* _Your objective_: Your answer must be every line of the data below that holds the string "EndTime", copied exactly.

:::::

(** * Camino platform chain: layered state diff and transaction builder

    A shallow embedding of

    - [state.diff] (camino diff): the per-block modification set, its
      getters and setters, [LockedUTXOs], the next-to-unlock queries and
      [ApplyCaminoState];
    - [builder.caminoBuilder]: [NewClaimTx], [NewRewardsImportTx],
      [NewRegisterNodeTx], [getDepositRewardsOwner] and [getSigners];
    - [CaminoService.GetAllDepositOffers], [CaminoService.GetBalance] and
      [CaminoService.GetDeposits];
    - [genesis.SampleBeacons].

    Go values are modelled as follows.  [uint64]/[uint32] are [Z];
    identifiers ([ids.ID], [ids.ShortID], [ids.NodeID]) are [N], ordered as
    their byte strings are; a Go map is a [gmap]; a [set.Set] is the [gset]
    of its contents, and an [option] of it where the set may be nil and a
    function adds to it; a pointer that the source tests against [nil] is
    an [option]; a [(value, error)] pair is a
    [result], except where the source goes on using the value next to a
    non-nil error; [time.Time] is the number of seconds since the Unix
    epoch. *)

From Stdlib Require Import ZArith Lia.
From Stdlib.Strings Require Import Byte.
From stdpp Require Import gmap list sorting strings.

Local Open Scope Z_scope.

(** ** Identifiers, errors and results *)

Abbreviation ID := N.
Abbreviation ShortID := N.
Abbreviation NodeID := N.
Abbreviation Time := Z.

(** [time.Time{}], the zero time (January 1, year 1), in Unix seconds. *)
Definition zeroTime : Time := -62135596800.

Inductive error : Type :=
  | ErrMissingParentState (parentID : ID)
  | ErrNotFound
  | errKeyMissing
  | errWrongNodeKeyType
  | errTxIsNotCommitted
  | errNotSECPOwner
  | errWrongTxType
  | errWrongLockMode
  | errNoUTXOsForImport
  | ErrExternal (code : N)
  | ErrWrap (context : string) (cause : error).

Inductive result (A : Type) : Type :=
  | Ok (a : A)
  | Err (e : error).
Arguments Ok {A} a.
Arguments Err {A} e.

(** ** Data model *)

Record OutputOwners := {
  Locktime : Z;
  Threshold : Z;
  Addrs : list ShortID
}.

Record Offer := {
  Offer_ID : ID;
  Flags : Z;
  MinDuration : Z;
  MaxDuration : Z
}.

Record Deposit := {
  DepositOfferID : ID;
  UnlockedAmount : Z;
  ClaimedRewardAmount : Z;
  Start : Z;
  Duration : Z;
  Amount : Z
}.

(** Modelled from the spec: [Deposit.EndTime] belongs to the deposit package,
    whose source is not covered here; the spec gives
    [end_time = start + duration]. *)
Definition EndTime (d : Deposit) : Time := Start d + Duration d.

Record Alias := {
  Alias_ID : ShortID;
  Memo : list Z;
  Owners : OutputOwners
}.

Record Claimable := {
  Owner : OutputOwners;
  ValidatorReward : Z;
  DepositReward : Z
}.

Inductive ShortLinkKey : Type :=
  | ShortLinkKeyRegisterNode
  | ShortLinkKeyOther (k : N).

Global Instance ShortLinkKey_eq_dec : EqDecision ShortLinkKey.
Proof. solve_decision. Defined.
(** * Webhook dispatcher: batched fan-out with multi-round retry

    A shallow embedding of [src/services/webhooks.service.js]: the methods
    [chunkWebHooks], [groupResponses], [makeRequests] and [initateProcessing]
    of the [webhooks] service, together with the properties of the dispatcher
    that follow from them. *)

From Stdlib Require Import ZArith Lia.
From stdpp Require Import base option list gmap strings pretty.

:::::

* _Exercise answer_:
(** Modelled from the spec: [Deposit.EndTime] belongs to the deposit package,
Definition EndTime (d : Deposit) : Time := Start d + Duration d.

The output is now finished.